Work task | Retype all of the records shown beneath this task, exactly as they stand.

Dataset entries |
^^^^^^^^
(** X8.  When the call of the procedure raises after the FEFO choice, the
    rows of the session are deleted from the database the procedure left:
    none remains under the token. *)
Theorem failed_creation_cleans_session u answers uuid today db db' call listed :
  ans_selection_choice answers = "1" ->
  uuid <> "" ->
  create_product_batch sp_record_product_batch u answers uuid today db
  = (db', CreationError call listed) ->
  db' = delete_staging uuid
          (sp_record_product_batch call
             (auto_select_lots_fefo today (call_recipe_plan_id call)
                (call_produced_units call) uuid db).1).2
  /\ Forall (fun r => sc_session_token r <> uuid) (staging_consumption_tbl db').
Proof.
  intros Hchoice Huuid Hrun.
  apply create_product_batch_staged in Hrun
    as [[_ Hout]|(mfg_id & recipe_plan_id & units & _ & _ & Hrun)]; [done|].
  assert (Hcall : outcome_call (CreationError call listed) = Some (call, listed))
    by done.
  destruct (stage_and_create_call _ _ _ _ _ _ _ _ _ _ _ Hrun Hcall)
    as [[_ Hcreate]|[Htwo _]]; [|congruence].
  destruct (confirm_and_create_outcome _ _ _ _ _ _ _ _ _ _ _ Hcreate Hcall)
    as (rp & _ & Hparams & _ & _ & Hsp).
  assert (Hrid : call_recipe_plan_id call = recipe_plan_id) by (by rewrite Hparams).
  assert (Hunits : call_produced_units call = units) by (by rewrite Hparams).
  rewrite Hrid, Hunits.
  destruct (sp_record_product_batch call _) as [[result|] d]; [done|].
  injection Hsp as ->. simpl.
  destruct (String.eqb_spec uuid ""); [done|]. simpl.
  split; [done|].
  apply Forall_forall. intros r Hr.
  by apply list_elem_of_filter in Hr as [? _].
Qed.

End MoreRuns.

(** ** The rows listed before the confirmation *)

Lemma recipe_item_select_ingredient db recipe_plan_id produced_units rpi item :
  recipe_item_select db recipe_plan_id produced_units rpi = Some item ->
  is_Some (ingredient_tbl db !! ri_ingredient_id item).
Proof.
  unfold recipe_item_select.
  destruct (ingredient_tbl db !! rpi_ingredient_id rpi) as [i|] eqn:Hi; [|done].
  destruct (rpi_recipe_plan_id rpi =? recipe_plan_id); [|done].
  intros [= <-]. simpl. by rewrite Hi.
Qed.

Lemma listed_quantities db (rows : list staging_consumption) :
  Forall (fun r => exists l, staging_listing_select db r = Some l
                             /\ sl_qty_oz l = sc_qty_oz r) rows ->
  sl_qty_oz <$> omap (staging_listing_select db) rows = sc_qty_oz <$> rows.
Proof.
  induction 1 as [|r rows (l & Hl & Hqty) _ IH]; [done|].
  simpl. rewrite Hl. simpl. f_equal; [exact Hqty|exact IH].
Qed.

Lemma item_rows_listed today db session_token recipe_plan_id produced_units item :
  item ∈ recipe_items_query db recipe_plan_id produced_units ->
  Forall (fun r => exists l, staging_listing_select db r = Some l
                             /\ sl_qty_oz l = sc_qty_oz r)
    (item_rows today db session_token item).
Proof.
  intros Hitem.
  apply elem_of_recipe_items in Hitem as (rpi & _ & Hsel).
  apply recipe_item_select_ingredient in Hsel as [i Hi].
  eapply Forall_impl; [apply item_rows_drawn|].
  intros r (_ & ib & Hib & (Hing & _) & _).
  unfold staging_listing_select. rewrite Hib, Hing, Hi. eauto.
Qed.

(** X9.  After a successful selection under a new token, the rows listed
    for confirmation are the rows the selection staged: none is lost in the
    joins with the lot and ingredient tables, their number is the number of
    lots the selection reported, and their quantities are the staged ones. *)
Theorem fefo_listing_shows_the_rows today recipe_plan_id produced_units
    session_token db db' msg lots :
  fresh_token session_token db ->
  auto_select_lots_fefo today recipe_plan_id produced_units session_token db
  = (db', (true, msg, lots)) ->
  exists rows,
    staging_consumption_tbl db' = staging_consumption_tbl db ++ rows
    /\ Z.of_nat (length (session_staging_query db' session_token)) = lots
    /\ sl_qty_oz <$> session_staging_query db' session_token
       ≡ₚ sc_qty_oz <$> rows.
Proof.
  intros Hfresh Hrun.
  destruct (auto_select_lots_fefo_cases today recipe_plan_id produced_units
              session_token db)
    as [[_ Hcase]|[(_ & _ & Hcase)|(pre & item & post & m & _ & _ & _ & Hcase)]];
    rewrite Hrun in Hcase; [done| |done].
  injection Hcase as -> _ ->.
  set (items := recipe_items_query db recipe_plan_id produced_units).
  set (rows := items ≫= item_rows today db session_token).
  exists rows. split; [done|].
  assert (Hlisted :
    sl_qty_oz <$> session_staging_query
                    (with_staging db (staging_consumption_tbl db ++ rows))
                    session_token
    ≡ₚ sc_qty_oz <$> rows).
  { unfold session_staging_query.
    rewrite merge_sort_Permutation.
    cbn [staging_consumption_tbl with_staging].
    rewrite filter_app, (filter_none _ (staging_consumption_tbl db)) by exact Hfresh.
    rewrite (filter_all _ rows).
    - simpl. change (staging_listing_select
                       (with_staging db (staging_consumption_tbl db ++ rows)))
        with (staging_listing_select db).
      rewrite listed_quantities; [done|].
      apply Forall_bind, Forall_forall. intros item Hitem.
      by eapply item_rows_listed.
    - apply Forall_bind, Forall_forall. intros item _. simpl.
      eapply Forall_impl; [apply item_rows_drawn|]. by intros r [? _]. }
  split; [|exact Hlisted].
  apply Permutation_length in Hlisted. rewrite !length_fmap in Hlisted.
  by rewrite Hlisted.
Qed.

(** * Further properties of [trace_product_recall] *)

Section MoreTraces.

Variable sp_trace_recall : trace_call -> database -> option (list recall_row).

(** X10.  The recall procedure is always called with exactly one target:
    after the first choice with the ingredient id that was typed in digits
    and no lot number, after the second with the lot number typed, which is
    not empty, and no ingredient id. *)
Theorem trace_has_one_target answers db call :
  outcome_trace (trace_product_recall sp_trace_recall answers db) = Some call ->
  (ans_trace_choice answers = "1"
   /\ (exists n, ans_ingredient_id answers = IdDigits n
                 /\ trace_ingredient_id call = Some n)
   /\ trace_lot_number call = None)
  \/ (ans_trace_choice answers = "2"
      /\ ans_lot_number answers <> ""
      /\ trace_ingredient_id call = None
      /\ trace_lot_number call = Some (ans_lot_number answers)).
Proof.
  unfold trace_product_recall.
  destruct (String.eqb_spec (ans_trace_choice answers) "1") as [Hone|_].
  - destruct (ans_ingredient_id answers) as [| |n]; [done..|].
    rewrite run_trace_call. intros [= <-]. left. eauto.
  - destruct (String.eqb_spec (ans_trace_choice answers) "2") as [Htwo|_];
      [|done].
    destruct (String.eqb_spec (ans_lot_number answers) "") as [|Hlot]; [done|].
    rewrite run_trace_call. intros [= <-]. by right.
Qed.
^^^^^^^^
Your response |
(** X8.  When the call of the procedure raises after the FEFO choice, the
    rows of the session are deleted from the database the procedure left:
    none remains under the token. *)
Theorem failed_creation_cleans_session u answers uuid today db db' call listed :
  ans_selection_choice answers = "1" ->
  uuid <> "" ->
  create_product_batch sp_record_product_batch u answers uuid today db
  = (db', CreationError call listed) ->
  db' = delete_staging uuid
          (sp_record_product_batch call
             (auto_select_lots_fefo today (call_recipe_plan_id call)
                (call_produced_units call) uuid db).1).2
  /\ Forall (fun r => sc_session_token r <> uuid) (staging_consumption_tbl db').
Proof.
  intros Hchoice Huuid Hrun.
  apply create_product_batch_staged in Hrun
    as [[_ Hout]|(mfg_id & recipe_plan_id & units & _ & _ & Hrun)]; [done|].
  assert (Hcall : outcome_call (CreationError call listed) = Some (call, listed))
    by done.
  destruct (stage_and_create_call _ _ _ _ _ _ _ _ _ _ _ Hrun Hcall)
    as [[_ Hcreate]|[Htwo _]]; [|congruence].
  destruct (confirm_and_create_outcome _ _ _ _ _ _ _ _ _ _ _ Hcreate Hcall)
    as (rp & _ & Hparams & _ & _ & Hsp).
  assert (Hrid : call_recipe_plan_id call = recipe_plan_id) by (by rewrite Hparams).
  assert (Hunits : call_produced_units call = units) by (by rewrite Hparams).
  rewrite Hrid, Hunits.
  destruct (sp_record_product_batch call _) as [[result|] d]; [done|].
  injection Hsp as ->. simpl.
  destruct (String.eqb_spec uuid ""); [done|]. simpl.
  split; [done|].
  apply Forall_forall. intros r Hr.
  by apply list_elem_of_filter in Hr as [? _].
Qed.

End MoreRuns.

(** ** The rows listed before the confirmation *)

Lemma recipe_item_select_ingredient db recipe_plan_id produced_units rpi item :
  recipe_item_select db recipe_plan_id produced_units rpi = Some item ->
  is_Some (ingredient_tbl db !! ri_ingredient_id item).
Proof.
  unfold recipe_item_select.
  destruct (ingredient_tbl db !! rpi_ingredient_id rpi) as [i|] eqn:Hi; [|done].
  destruct (rpi_recipe_plan_id rpi =? recipe_plan_id); [|done].
  intros [= <-]. simpl. by rewrite Hi.
Qed.

Lemma listed_quantities db (rows : list staging_consumption) :
  Forall (fun r => exists l, staging_listing_select db r = Some l
                             /\ sl_qty_oz l = sc_qty_oz r) rows ->
  sl_qty_oz <$> omap (staging_listing_select db) rows = sc_qty_oz <$> rows.
Proof.
  induction 1 as [|r rows (l & Hl & Hqty) _ IH]; [done|].
  simpl. rewrite Hl. simpl. f_equal; [exact Hqty|exact IH].
Qed.

Lemma item_rows_listed today db session_token recipe_plan_id produced_units item :
  item ∈ recipe_items_query db recipe_plan_id produced_units ->
  Forall (fun r => exists l, staging_listing_select db r = Some l
                             /\ sl_qty_oz l = sc_qty_oz r)
    (item_rows today db session_token item).
Proof.
  intros Hitem.
  apply elem_of_recipe_items in Hitem as (rpi & _ & Hsel).
  apply recipe_item_select_ingredient in Hsel as [i Hi].
  eapply Forall_impl; [apply item_rows_drawn|].
  intros r (_ & ib & Hib & (Hing & _) & _).
  unfold staging_listing_select. rewrite Hib, Hing, Hi. eauto.
Qed.

(** X9.  After a successful selection under a new token, the rows listed
    for confirmation are the rows the selection staged: none is lost in the
    joins with the lot and ingredient tables, their number is the number of
    lots the selection reported, and their quantities are the staged ones. *)
Theorem fefo_listing_shows_the_rows today recipe_plan_id produced_units
    session_token db db' msg lots :
  fresh_token session_token db ->
  auto_select_lots_fefo today recipe_plan_id produced_units session_token db
  = (db', (true, msg, lots)) ->
  exists rows,
    staging_consumption_tbl db' = staging_consumption_tbl db ++ rows
    /\ Z.of_nat (length (session_staging_query db' session_token)) = lots
    /\ sl_qty_oz <$> session_staging_query db' session_token
       ≡ₚ sc_qty_oz <$> rows.
Proof.
  intros Hfresh Hrun.
  destruct (auto_select_lots_fefo_cases today recipe_plan_id produced_units
              session_token db)
    as [[_ Hcase]|[(_ & _ & Hcase)|(pre & item & post & m & _ & _ & _ & Hcase)]];
    rewrite Hrun in Hcase; [done| |done].
  injection Hcase as -> _ ->.
  set (items := recipe_items_query db recipe_plan_id produced_units).
  set (rows := items ≫= item_rows today db session_token).
  exists rows. split; [done|].
  assert (Hlisted :
    sl_qty_oz <$> session_staging_query
                    (with_staging db (staging_consumption_tbl db ++ rows))
                    session_token
    ≡ₚ sc_qty_oz <$> rows).
  { unfold session_staging_query.
    rewrite merge_sort_Permutation.
    cbn [staging_consumption_tbl with_staging].
    rewrite filter_app, (filter_none _ (staging_consumption_tbl db)) by exact Hfresh.
    rewrite (filter_all _ rows).
    - simpl. change (staging_listing_select
                       (with_staging db (staging_consumption_tbl db ++ rows)))
        with (staging_listing_select db).
      rewrite listed_quantities; [done|].
      apply Forall_bind, Forall_forall. intros item Hitem.
      by eapply item_rows_listed.
    - apply Forall_bind, Forall_forall. intros item _. simpl.
      eapply Forall_impl; [apply item_rows_drawn|]. by intros r [? _]. }
  split; [|exact Hlisted].
  apply Permutation_length in Hlisted. rewrite !length_fmap in Hlisted.
  by rewrite Hlisted.
Qed.

(** * Further properties of [trace_product_recall] *)

Section MoreTraces.

Variable sp_trace_recall : trace_call -> database -> option (list recall_row).

(** X10.  The recall procedure is always called with exactly one target:
    after the first choice with the ingredient id that was typed in digits
    and no lot number, after the second with the lot number typed, which is
    not empty, and no ingredient id. *)
Theorem trace_has_one_target answers db call :
  outcome_trace (trace_product_recall sp_trace_recall answers db) = Some call ->
  (ans_trace_choice answers = "1"
   /\ (exists n, ans_ingredient_id answers = IdDigits n
                 /\ trace_ingredient_id call = Some n)
   /\ trace_lot_number call = None)
  \/ (ans_trace_choice answers = "2"
      /\ ans_lot_number answers <> ""
      /\ trace_ingredient_id call = None
      /\ trace_lot_number call = Some (ans_lot_number answers)).
Proof.
  unfold trace_product_recall.
  destruct (String.eqb_spec (ans_trace_choice answers) "1") as [Hone|_].
  - destruct (ans_ingredient_id answers) as [| |n]; [done..|].
    rewrite run_trace_call. intros [= <-]. left. eauto.
  - destruct (String.eqb_spec (ans_trace_choice answers) "2") as [Htwo|_];
      [|done].
    destruct (String.eqb_spec (ans_lot_number answers) "") as [|Hlot]; [done|].
    rewrite run_trace_call. intros [= <-]. by right.
Qed.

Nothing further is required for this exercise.